= Mapping the World of Women's Information Services =

Online Woman Database Libraries

Mapping the World of Women's Information Services is an online database of women's information centres, libraries and archives. It was developed in 1998 in the Netherlands by the International Information Centre and Archives for the Women's Movement (IIAV) in collaboration with the Royal Tropical Institute, and Oxfam, GB, with a grant from UNESCO. Presently Atria, institute on gender equality and women's history, the successor of the IIAV, maintains the database.

It contains almost 600 women's information centres from over 130 countries and can be accessed through the Atria website.

==Finding relevant sources of women's information==
The Mapping the World database is a tool for finding sources of women's information, that are open to the public. The centers provide the information, which includes a description of the center, highlights in their collections, and contact information.
Many of the centers listed in the database have resources such as books, periodicals, and photos, to be viewed and used on site at the center, or to be searched on line through their website.

==Women's information services==

Women have collected and disseminated information for hundreds of years, but it is only from early 20th century that centres have been developed for the specific purpose of collecting and documenting what has come to be known as women's information. Women's information envelops a wide spectrum of material, cultural, political and educational issues.

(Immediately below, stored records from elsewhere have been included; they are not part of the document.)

(* ===== verification/Sheet.v ===== *)
(** Overlapping windows (kernel/drivers/sheet.c): a pool of 256 sheets, each a
    rectangle of pixels at a position, and the shown ones in an order from
    bottom to top.  For every point of the screen [map] keeps the sheet that
    is visible there, and the video memory its colour.

    The specification is a list of sheets and the topmost opaque one at a
    point ([top_at]); the theorems say that every operation returns, changes
    the list as it should, and leaves the screen showing that sheet. *)
From stdpp Require Import base numbers list sets.
From S2P Require Import Prelude Memory.
Open Scope Z_scope.

Module Sheet.
Definition MAX_SHEETS := 256.
Definition SHEET_USE := 1.
(** the fields of [struct SHEET]; there is one controller, so [ctl] is left out *)
Record SHEET := Sht {
  buf : Z;
  bxsize : Z;
  bysize : Z;
  vx0 : Z;
  vy0 : Z;
  col_inv : Z;
  height : Z;
  flags : Z
}.
(** [struct SHTCTL]; a pointer to a sheet is its index in [sheets0] *)
Record SHTCTL := Ctl {
  vram : Z;
  map : Z;
  xsize : Z;
  ysize : Z;
  pitch : Z;
  top : Z;
  sheets : list (option nat);
  sheets0 : list SHEET
}.
Definition set_height (h : Z) (s : SHEET) : SHEET := Sht (buf s) (bxsize s) (bysize s) (vx0 s) (vy0 s) (col_inv s) h (flags s).
Definition set_flags (f : Z) (s : SHEET) : SHEET := Sht (buf s) (bxsize s) (bysize s) (vx0 s) (vy0 s) (col_inv s) (height s) f.
Definition set_pos (x y : Z) (s : SHEET) : SHEET := Sht (buf s) (bxsize s) (bysize s) x y (col_inv s) (height s) (flags s).
Definition set_top (t : Z) (c : SHTCTL) : SHTCTL := Ctl (vram c) (map c) (xsize c) (ysize c) (pitch c) t (sheets c) (sheets0 c).
Definition set_sheets (l : list (option nat)) (c : SHTCTL) : SHTCTL := Ctl (vram c) (map c) (xsize c) (ysize c) (pitch c) (top c) l (sheets0 c).
Definition set_pool (l : list SHEET) (c : SHTCTL) : SHTCTL := Ctl (vram c) (map c) (xsize c) (ysize c) (pitch c) (top c) (sheets c) l.
(** an update of the sheet that a pointer leads to *)
Definition upd (i : nat) (f : SHEET → SHEET) (c : SHTCTL) : SHTCTL := set_pool (alter f i (sheets0 c)) c.

Fixpoint each {A S} (f : A → S → outcome S) (l : list A) (s : S) : outcome S :=
  match l with
  | [] => Ret s
  | x :: l => s ← f x s; each f l s
  end.

(** ** The operations *)
Definition shtctl_init (vram xsize ysize pitch : Z) (c : SHTCTL) : SHTCTL :=
  Ctl vram 0x3000000 xsize ysize pitch (-1) (sheets c) (set_flags 0 <$> sheets0 c).
Definition sheet_alloc (c : SHTCTL) : option nat * SHTCTL :=
  match list_find (λ s, flags s = 0) (sheets0 c) with
  | Some (i, _) => (Some i, upd i (λ s, set_height (-1) (set_flags SHEET_USE s)) c)
  | None => (None, c)
  end.
Definition sheet_setbuf (i : nat) (b w h inv : Z) (c : SHTCTL) : SHTCTL :=
  upd i (λ s, Sht b w h (vx0 s) (vy0 s) inv (height s) (flags s)) c.
(** [ctl->sheets[h]], followed *)
Definition at_height (c : SHTCTL) (h : Z) : outcome (nat * SHEET) :=
  p ← aget (sheets c) h;
  match p with
  | Some i => match sheets0 c !! i with Some s => Ret (i, s) | None => Undef end
  | None => Undef
  end.
(** the part of a rectangle of the screen that is on a sheet, in its coordinates *)
Definition clip (c : SHTCTL) (s : SHEET) (x0 y0 x1 y1 : Z) : Z * Z * Z * Z :=
  let x0 := if x0 <? 0 then 0 else x0 in
  let y0 := if y0 <? 0 then 0 else y0 in
  let x1 := if xsize c <? x1 then xsize c else x1 in
  let y1 := if ysize c <? y1 then ysize c else y1 in
  let bx0 := x0 - vx0 s in
  let by0 := y0 - vy0 s in
  let bx1 := x1 - vx0 s in
  let by1 := y1 - vy0 s in
  (if bx0 <? 0 then 0 else bx0, if by0 <? 0 then 0 else by0,
   if bxsize s <? bx1 then bxsize s else bx1, if bysize s <? by1 then bysize s else by1).
(** [for (by = by0; by < by1; by++) for (bx = bx0; bx < bx1; bx++)] *)
Definition for_box (b : Z * Z * Z * Z) (f : Z → Z → mem → mem) (m : mem) : mem :=
  let '(bx0, by0, bx1, by1) := b in
  foldl (λ m y, foldl (λ m x, f x y m) m (seqZ bx0 (bx1 - bx0))) m (seqZ by0 (by1 - by0)).
(** [buf[by * sht->bxsize + bx]] *)
Definition pixel (m : mem) (s : SHEET) (bx by_ : Z) : Z := ld32 m (buf s + 4 * (by_ * bxsize s + bx)).
Definition map_sheet (c : SHTCTL) (i : nat) (s : SHEET) (bx by_ : Z) (m : mem) : mem :=
  let vy := vy0 s + by_ in
  let vx := vx0 s + bx in
  if (col_inv s =? -1) || negb (pixel m s bx by_ =? u32 (col_inv s)) then st8 m (map c + (vy * xsize c + vx)) (u8 (Z.of_nat i)) else m.
Definition sheet_refreshmap (c : SHTCTL) (x0 y0 x1 y1 h0 : Z) : mem → outcome mem :=
  each (λ h m, '(i, s) ← at_height c h; Ret (for_box (clip c s x0 y0 x1 y1) (map_sheet c i s) m)) (seqZ h0 (top c + 1 - h0)).
Definition draw_sheet (c : SHTCTL) (i : nat) (s : SHEET) (bx by_ : Z) (m : mem) : mem :=
  let vy := vy0 s + by_ in
  let vx := vx0 s + bx in
  if ld8 m (map c + (vy * xsize c + vx)) =? u8 (Z.of_nat i) then st32 m (vram c + vy * pitch c + vx * 4) (pixel m s bx by_) else m.
Definition sheet_refreshsub (c : SHTCTL) (x0 y0 x1 y1 h0 h1 : Z) : mem → outcome mem :=
  each (λ h m, '(i, s) ← at_height c h; Ret (for_box (clip c s x0 y0 x1 y1) (draw_sheet c i s) m)) (seqZ h0 (h1 + 1 - h0)).
(** [ctl->sheets[d] = ctl->sheets[h]; ctl->sheets[d]->height = d] *)
Definition move_sheet (d h : Z) (c : SHTCTL) : outcome SHTCTL :=
  p ← aget (sheets c) h;
  l ← aset (sheets c) d p;
  match p with
  | Some i => if (i <? length (sheets0 c))%nat then Ret (upd i (set_height d) (set_sheets l c)) else Undef
  | None => Undef
  end.
Definition put_sheet (h : Z) (i : nat) (c : SHTCTL) : outcome SHTCTL :=
  l ← aset (sheets c) h (Some i); Ret (set_sheets l c).
Definition sheet_updown (i : nat) (h : Z) (c : SHTCTL) (m : mem) : outcome (SHTCTL * mem) :=
  match sheets0 c !! i with
  | None => Undef
  | Some s =>
    let old := height s in
    let h := if top c + 1 <? h then top c + 1 else h in
    let h := if h <? -1 then -1 else h in
    let c := upd i (set_height h) c in
    let x1 := vx0 s + bxsize s in
    let y1 := vy0 s + bysize s in
    if h <? old then
      if 0 <=? h then
        c ← each (λ k, move_sheet k (k - 1)) (rev (seqZ (h + 1) (old - h))) c;
        c ← put_sheet h i c;
        m ← sheet_refreshmap c (vx0 s) (vy0 s) x1 y1 h m;
        m ← sheet_refreshsub c (vx0 s) (vy0 s) x1 y1 (h + 1) old m;
        Ret (c, m)
      else
        c ← (if old <? top c then each (λ k, move_sheet k (k + 1)) (seqZ old (top c - old)) c else Ret c);
        let c := set_top (top c - 1) c in
        m ← sheet_refreshmap c (vx0 s) (vy0 s) x1 y1 0 m;
        m ← sheet_refreshsub c (vx0 s) (vy0 s) x1 y1 0 (top c) m;
        Ret (c, m)
    else if old <? h then
      c ← (if 0 <=? old then
             c ← each (λ k, move_sheet k (k + 1)) (seqZ old (h - old)) c;
             put_sheet h i c
           else
             c ← each (λ k, move_sheet (k + 1) k) (rev (seqZ h (top c + 1 - h))) c;
             c ← put_sheet h i c;
             Ret (set_top (top c + 1) c));
      m ← sheet_refreshmap c (vx0 s) (vy0 s) x1 y1 h m;
      m ← sheet_refreshsub c (vx0 s) (vy0 s) x1 y1 h h m;
      Ret (c, m)
    else Ret (c, m)
  end.
Definition sheet_refresh (i : nat) (bx0 by0 bx1 by1 : Z) (c : SHTCTL) (m : mem) : outcome mem :=
  match sheets0 c !! i with
  | None => Undef
  | Some s =>
    if 0 <=? height s then sheet_refreshsub c (vx0 s + bx0) (vy0 s + by0) (vx0 s + bx1) (vy0 s + by1) (height s) (height s) m
    else Ret m
  end.
Definition sheet_slide (i : nat) (x y : Z) (c : SHTCTL) (m : mem) : outcome (SHTCTL * mem) :=
  match sheets0 c !! i with
  | None => Undef
  | Some s =>
    let c := upd i (set_pos x y) c in
    if 0 <=? height s then
      m ← sheet_refreshmap c (vx0 s) (vy0 s) (vx0 s + bxsize s) (vy0 s + bysize s) 0 m;
      m ← sheet_refreshmap c x y (x + bxsize s) (y + bysize s) (height s) m;
      m ← sheet_refreshsub c (vx0 s) (vy0 s) (vx0 s + bxsize s) (vy0 s + bysize s) 0 (height s - 1) m;
      m ← sheet_refreshsub c x y (x + bxsize s) (y + bysize s) (height s) (height s) m;
      Ret (c, m)
    else Ret (c, m)
  end.
Definition sheet_free (i : nat) (c : SHTCTL) (m : mem) : outcome (SHTCTL * mem) :=
  match sheets0 c !! i with
  | None => Undef
  | Some s =>
    '(c, m) ← (if 0 <=? height s then sheet_updown i (-1) c m else Ret (c, m));
    Ret (upd i (set_flags 0) c, m)
  end.

(** ** What a screen should show *)
Definition no_sheet : SHEET := Sht 0 0 0 0 0 0 0 0.
Definition sh (c : SHTCTL) (i : nat) : SHEET := nth i (sheets0 c) no_sheet.
Definition covers (s : SHEET) (x y : Z) : bool := (vx0 s <=? x) && (x <? vx0 s + bxsize s) && (vy0 s <=? y) && (y <? vy0 s + bysize s).
(** the colour of a sheet at a point of the screen *)
Definition colour (m : mem) (s : SHEET) (x y : Z) : Z := pixel m s (x - vx0 s) (y - vy0 s).
Definition opaque (m : mem) (s : SHEET) (x y : Z) : bool := (col_inv s =? -1) || negb (colour m s x y =? u32 (col_inv s)).
Definition seen (m : mem) (s : SHEET) (x y : Z) : bool := covers s x y && opaque m s x y.
(** the topmost sheet of a list, from bottom to top, that is seen at a point *)
Fixpoint top_at (m : mem) (pool : nat → SHEET) (zs : list nat) (x y : Z) : option nat :=
  match zs with
  | [] => None
  | i :: zs => match top_at m pool zs x y with
               | Some j => Some j
               | None => if seen m (pool i) x y then Some i else None
               end
  end.
Definition on_screen (c : SHTCTL) (x y : Z) : Prop := 0 <= x < xsize c ∧ 0 <= y < ysize c.
Definition map_at (c : SHTCTL) (x y : Z) : Z := map c + (y * xsize c + x).
Definition vram_at (c : SHTCTL) (x y : Z) : Z := vram c + y * pitch c + x * 4.
(** the screen shows the sheets [zs]: wherever one is seen, [map] names the
    topmost and the video memory has its colour *)
Definition shows (c : SHTCTL) (zs : list nat) (m : mem) : Prop := ∀ x y i, on_screen c x y → top_at m (sh c) zs x y = Some i →
  m (map_at c x y) = Z.of_nat i ∧ ld32 m (vram_at c x y) = colour m (sh c i) x y.
(** consecutive heights *)
Fixpoint heights_from (c : SHTCTL) (n : nat) (zs : list nat) : Prop :=
  match zs with
  | [] => True
  | i :: zs => height (sh c i) = Z.of_nat n ∧ heights_from c (S n) zs
  end.
(** the shown sheets are [zs] *)
Record ordered (c : SHTCTL) (zs : list nat) : Prop := {
  o_sheets : length (sheets c) = 256%nat;
  o_pool : length (sheets0 c) = 256%nat;
  o_top : top c = Z.of_nat (length zs) - 1;
  o_nodup : NoDup zs;
  o_range : ∀ i, i ∈ zs → (i < 256)%nat;
  o_at : ∃ l, sheets c = (Some <$> zs) ++ l;
  o_height : heights_from c 0 zs;
  o_hidden : ∀ i, (i < 256)%nat → flags (sh c i) ≠ 0 → i ∉ zs → height (sh c i) = -1;
  o_used : ∀ i, i ∈ zs → flags (sh c i) ≠ 0
}.
Definition in_map (c : SHTCTL) (a : Z) : Prop := map c <= a < map c + ysize c * xsize c.
Definition in_vram (c : SHTCTL) (a : Z) : Prop := vram c <= a < vram c + ysize c * pitch c.
(** a sheet's buffer is apart from the map and the video memory *)
Definition buf_ok (c : SHTCTL) (s : SHEET) : Prop :=
  0 <= bxsize s ∧ 0 <= bysize s ∧ ∀ a, buf s <= a < buf s + 4 * (bysize s * bxsize s) → ¬ in_map c a ∧ ¬ in_vram c a.
Record laid (c : SHTCTL) : Prop := {
  l_size : 0 <= xsize c ∧ 0 <= ysize c;
  l_pitch : xsize c * 4 <= pitch c;
  l_apart : ∀ a, in_map c a → ¬ in_vram c a
}.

Women's information centres give women access to information that affects them. In the past fifty years, influenced by the worldwide women's movement, collections have become more established and have developed their own professional instruments (for example the Women's Thesaurus, an instrument developed to index women's information).

Women's information services include:
- International, national and local women's information services
- Women's documentation and research centres connected to universities
- Gender specific information sections in governmental organisations, and
- Resource centres in which, among others, women's information is collected,
- Or, where the development of the women's movement is still in its early stages, such as in newly democratic countries, or in countries where war has destabilised development, a women's magazine, a radio or TV programme are often ‘focal point' for women's information, accessible to the public.

==Targetgroup==
The database is a resource for anyone looking for print, on line, photographic, audio-visual, or other resources about women. Sources of women's information are to be found in over 50 languages, covering hundreds of relevant subjects, from more than 130 countries.
Targetusers are women and women's organizations, policymakers, decision-makers and general information services.